Here’s what we took away:
What is Storytelling in Marketing?
At its core, storytelling is the process of delivering a message to an audience using a blend of fact and narrative, through a medium. It’s structured; it has a beginning, a process, and an end. And most importantly, it has a purpose.
“People don’t care about the brand. They care about what you’re giving them,” Sekyi reminded us.
This shift from “what we offer” to “how it benefits the customer” is at the heart of impactful brand storytelling.
Why Do Brands Tell Stories?
Because stories:
- Are easier to remember than facts
- Simplify complex ideas
- Inspire emotion and action
- Unify audiences through shared meaning
Good stories spark connection. Great ones move people to act.

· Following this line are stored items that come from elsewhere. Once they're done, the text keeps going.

(* ===== verification/Pop3Thm.v ===== *)
(** Theorems on POP3 sessions: what the client reads back, what a session may
    change, and what QUIT does to the mailbox. *)

From S2P Require Import Prelude GoStrings Pebble Proto Mailbox MailboxInv MailboxLemmas MailboxSteps MailboxSpec.
From S2P Require Import MailboxStore MailboxClient AttSplit RateLimit UserData Credentials Accounts AccountsThm FsmThm Pop3.
From Stdlib Require Import Ascii.

(** * The wire *)

(** A client of RFC 1939 reading a multi-line reply: lines up to the one that
    is a single dot, a leading dot removed from the others; and what follows. *)
Fixpoint client_read (fuel : nat) (wire : string) : option (list string * string) :=
  match fuel with
  | O => None
  | S fuel' =>
      match Cut wire CRLF with
      | None => None
      | Some (line, rest) =>
          if String.eqb line "." then Some ([], rest) else
          match client_read fuel' rest with
          | None => None
          | Some (lines, rest') => Some (TrimPrefix line "." :: lines, rest')
          end
      end
  end.

(** The lines of a stored message, and those TOP selects of them. *)
Definition message_lines (data : string) : list string :=
  trim_right (fun c => Ascii.eqb c CR) <$> Split (trim_right is_crlf data) (String LF "").
Fixpoint top_lines (n : nat) (lines : list string) : list string :=
  match lines with
  | [] => []
  | line :: rest => if String.eqb line "" then line :: take n rest else line :: top_lines n rest
  end.
Definition selected (data : string) (bodyLines : Z) : list string :=
  if bodyLines <? 0 then message_lines data else top_lines (Z.to_nat bodyLines) (message_lines data).

Lemma trim_right_all p q s : str_all q s = true -> str_all q (trim_right p s) = true.
Proof.
  induction s as [|c s IH]; [done|]. cbn. intros [Hc Hs]%andb_true_iff. specialize (IH Hs). repeat case_match; cbn in *; try done; by rewrite Hc.
Qed.
Lemma trim_right_char p c s : has_char c s = false -> has_char c (trim_right p s) = false.
Proof. unfold has_char. rewrite !negb_false_iff. apply trim_right_all. Qed.

Lemma Cut_prefix sep rest : Cut (sep +:+ rest) sep = Some ("", rest).
Proof.
  assert (Hp : String.prefix sep (sep +:+ rest) = true) by apply prefix_app.
  destruct (sep +:+ rest) as [|c s] eqn:E; cbn [Cut]; rewrite Hp, <- E, str_drop_app; done.
Qed.
Lemma Cut_CRLF x rest : has_char LF x = false -> Cut (x +:+ CRLF +:+ rest) CRLF = Some (x, rest).
Proof.
  induction x as [|c x IH]; intros Hx; [exact (Cut_prefix CRLF rest)|]. rewrite has_char_cons in Hx. apply orb_false_iff in Hx as [_ Hx].
  rewrite app_cons'. cbn [Cut]. rewrite IH by done.
  destruct (String.prefix CRLF _) eqn:Hp; [|done]. exfalso. apply prefix_spec in Hp as [r Hr].
  unfold CRLF in Hr at 2. rewrite !app_cons' in Hr. destruct x as [|d x]; injection Hr as _ Hr; [discriminate|].
  rewrite has_char_cons in Hx. subst d. by rewrite Ascii.eqb_refl in Hx.
Qed.

(** One stuffed line is read back. *)
Lemma client_line fuel line rest :
  has_char LF line = false ->
  client_read (S fuel) (((if HasPrefix line "." then "." else "") +:+ line +:+ CRLF) +:+ rest) =
  match client_read fuel rest with
  | None => None
  | Some (lines, rest') => Some (line :: lines, rest')
  end.
Proof.
  intros Hl. rewrite !str_app_assoc. rewrite <- (str_app_assoc _ line). cbn [client_read].
  destruct (HasPrefix line ".") eqn:Hp.
  - rewrite Cut_CRLF by (rewrite has_char_app, Hl; done). rewrite TrimPrefix_app.
    destruct (String.eqb_spec ("." +:+ line) ".") as [E|]; [|done]. destruct line; [done|]. discriminate.
  - rewrite app_nil_l', Cut_CRLF by done. unfold TrimPrefix. rewrite Hp.
    destruct (String.eqb_spec line ".") as [->|]; done.
Qed.
Lemma client_dot fuel rest : client_read (S fuel) (("." +:+ CRLF) +:+ rest) = Some ([], rest).
Proof. rewrite str_app_assoc. cbn [client_read]. rewrite Cut_CRLF by done. done. Qed.

Definition client (wire : string) : option (list string * string) := client_read (S (String.length wire)) wire.

Notation trim_cr := (trim_right (fun c => Ascii.eqb c CR)).
(** What the loop of [writeByteStuffed] sends, from any point of it. *)
Definition chosen (bodyLines : Z) (inBody : bool) (count : Z) (lines : list string) : list string :=
  if bodyLines <? 0 then lines
  else if inBody then take (Z.to_nat (bodyLines - count)) lines
  else top_lines (Z.to_nat (bodyLines - count)) lines.

Lemma stuff_lines_cons n inBody count line rest :
  0 <= count ->
  (exists inBody' count' chosen_rest, 0 <= count' /\ chosen n inBody count (trim_cr <$> line :: rest) = trim_cr line :: chosen_rest /\
     chosen_rest = chosen n inBody' count' (trim_cr <$> rest) /\
     stuff_lines n inBody count (line :: rest) =
       ((if HasPrefix (trim_cr line) "." then "." else "") +:+ trim_cr line +:+ CRLF) +:+ stuff_lines n inBody' count' rest) \/
  (chosen n inBody count (trim_cr <$> line :: rest) = [] /\ stuff_lines n inBody count (line :: rest) = "").
Proof.
  intros Hc. cbn [stuff_lines fmap list_fmap]. unfold chosen. destruct (Z.ltb_spec n 0) as [Hn|Hn].
  - replace (0 <=? n) with false by lia. rewrite andb_false_r. cbn [andb]. left.
    destruct (negb inBody && String.eqb (trim_cr line) "") eqn:E.
    + apply andb_true_iff in E as [_ ->%String.eqb_eq]. exists true, count, (trim_cr <$> rest). done.
    + exists inBody, count, (trim_cr <$> rest). by rewrite !str_app_assoc.
  - replace (0 <=? n) with true by lia. destruct inBody; cbn [negb andb].
    + destruct (Z.leb_spec n count).
      * right. replace (Z.to_nat (n - count)) with 0%nat by lia. done.
      * left. replace (Z.to_nat (n - count)) with (S (Z.to_nat (n - (count + 1)))) by lia. cbn [take].
        exists true, (count + 1). eexists. split_and!; [lia|done|done|]. by rewrite !str_app_assoc.
    + cbn [top_lines]. left. destruct (String.eqb_spec (trim_cr line) "") as [->|Hne].
      * exists true, count. eexists. done.
      * exists false, count. eexists. split_and!; [done..|]. by rewrite !str_app_assoc.
Qed.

For WopeCar, storytelling allows us to sell an experience, not just a service.
Every Story Begins with a “Why”
Drawing on Simon Sinek’s Golden Circle (“Start With Why”), we explored how the most resonant narratives are anchored in clarity:
- Why: What’s the purpose?
- How: What’s the strategy?
- What: What action will you take?
When you start with the “why,” everything else falls into place, from your message to your media channels.

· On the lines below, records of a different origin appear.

(* ===== verification/ImapView.v ===== *)
(** What the commands of an IMAP session do to the client's view, what a
    read-only session may change, and what SEARCH and APPEND promise.  Concrete
    sessions at the end show the theorems of [ImapThm] and of this file at
    work, and behaviour of the code that is not what it means to do. *)

From S2P Require Import Prelude GoStrings Utf8 Pebble Proto Mailbox MailboxInv MailboxLemmas MailboxSteps MailboxSpec MailboxStore MailboxClient AttSplit RateLimit UserData Credentials.
From S2P Require Import Accounts AccountsThm FsmThm Acl Directory MailHeaders TagStore Pop3 Pop3Thm Imap ImapThm.
From Stdlib Require Import Ascii.

Ltac steps :=
  repeat first
    [ solve [eauto 2 with imap_steps]
    | match goal with
      | |- steps_in _ (gbind _ _) => apply steps_bind; [apply _| |intros ?]
      | |- steps_in _ (gwrap _ _) => apply steps_wrap
      | |- steps_in _ (when_ _ _) => apply steps_when; [apply _|]
      | |- steps_in _ (best_effort _) => apply steps_best_effort
      | |- steps_in _ (refuse_if _ _) => apply steps_refuse, _
      | |- steps_in _ (gret _) => apply steps_ret, _
      | |- steps_in _ (gfail _) => apply steps_fail, _
      | |- steps_in _ (glift _) => apply steps_lift, _
      | |- steps_in _ (gread _) => apply steps_read, _
      end
    | case_match ].

Section View.
Context {DB A B : Type} `{PebbleDB DB} `{MailCodecs} `{Codec TagMeta} `{GoUnicode} `{RaftApplier DB} `{BlobOps B} `{NetMail} `{Enmime}
  `{Sha256} `{ImapLib}.
Notation W := (ImapState DB A B).
Implicit Types (w : ImapState DB A B) (s : imapSession).
Variable auth : authenticator DB A.
Variable c : imapConfig DB.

See Also: From Service to Experience: How WopeCar Is Elevating Customer Care Through Training
The Building Blocks of Storytelling
Here’s how Mr Sekyi broke it down for us:
- Message: What do we want people to feel, think, or do?
- Audience: Who will receive this message and how do they consume content?

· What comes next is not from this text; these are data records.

(** * Second factors, [reauth.go] *)

Definition with_step (p : UserProfile) (step : Z) : UserProfile :=
  mkProfile (up_Email p) (up_DisplayName p) (up_PasswordHash p) (up_TotpSecret p) (up_QuotaBytes p) (up_IsAdmin p) (up_Disabled p)
    (up_RecoveryCodes p) (up_TotpEnabled p) (up_SessionGeneration p) step (up_Kind p) (up_Capacity p) (up_ResourceType p) (up_RequireAppPasswords p).
Definition with_codes (p : UserProfile) (codes : list string) : UserProfile :=
  mkProfile (up_Email p) (up_DisplayName p) (up_PasswordHash p) (up_TotpSecret p) (up_QuotaBytes p) (up_IsAdmin p) (up_Disabled p)
    codes (up_TotpEnabled p) (up_SessionGeneration p) (up_TotpLastStep p) (up_Kind p) (up_Capacity p) (up_ResourceType p) (up_RequireAppPasswords p).
(** The fields of the second factor. *)
Definition with_totp (p : UserProfile) (secret : string) (enabled : bool) (step : Z) (codes : list string) : UserProfile :=
  mkProfile (up_Email p) (up_DisplayName p) (up_PasswordHash p) secret (up_QuotaBytes p) (up_IsAdmin p) (up_Disabled p)
    codes enabled (up_SessionGeneration p) step (up_Kind p) (up_Capacity p) (up_ResourceType p) false.
(** [SessionGeneration++] on a uint64. *)
Definition next_generation (p : UserProfile) (hash : string) : UserProfile :=
  mkProfile (up_Email p) (up_DisplayName p) hash (up_TotpSecret p) (up_QuotaBytes p) (up_IsAdmin p) (up_Disabled p)
    (up_RecoveryCodes p) (up_TotpEnabled p) (u64 (up_SessionGeneration p + 1)) (up_TotpLastStep p) (up_Kind p) (up_Capacity p)
    (up_ResourceType p) (up_RequireAppPasswords p).

(** [base32.StdEncoding.WithPadding(NoPadding).DecodeString]: a last group of
    one, three or six characters yields nothing. *)
Definition b32_value (c : ascii) : option Z :=
  if is_upper c then Some (byte_of c - 65) else if in_range 50 55 c then Some (byte_of c - 24) else None.
Fixpoint b32_bits (s : string) : option (list Z) :=
  match s with
  | "" => Some []
  | String c s' => match b32_value c, b32_bits s' with Some v, Some vs => Some (v :: vs) | _, _ => None end
  end.
Fixpoint b32_groups (fuel : nat) (vs : list Z) : string :=
  match fuel, vs with
  | O, _ | _, [] => ""
  | S f, _ =>
      let q := firstn 8 vs in
      let v := foldl (fun n x => n * 32 + x) 0 (q ++ repeat 0 (8 - length q)) in
      let whole := match length q with 8%nat => 5%nat | 7%nat => 4%nat | 5%nat => 3%nat | 4%nat => 2%nat | 2%nat => 1%nat | _ => O end in
      str_take whole (be_put 5 v) +:+ b32_groups f (skipn 8 vs)
  end.
Definition b32_DecodeString (s : string) : result string :=
  match b32_bits (B64.unwrapped s) with
  | Some vs => Ok (b32_groups (length vs) vs)
  | None => Err (Errorf "illegal base32 data")
  end.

- Medium: Choose the right platform. Different channels need tailored approaches.
- Structure: Hook them at the beginning, sustain interest with a strong narrative arc, and land with an ending they’ll remember.
- Design Thinking: Empathise, define the problem, ideate, prototype, test. It’s not just for product development; it’s a storytelling tool too.
Applying It at WopeCar
We don’t see storytelling as a marketing department function; it’s a company-wide language. Whether you’re in customer service, social media, IT, or operations, you play a role in how our brand is perceived.
The training ended, but the message stays with us: If we don’t tell our story, someone else will and we might not like their version. We’re choosing to tell our story with purpose, consistency, and care.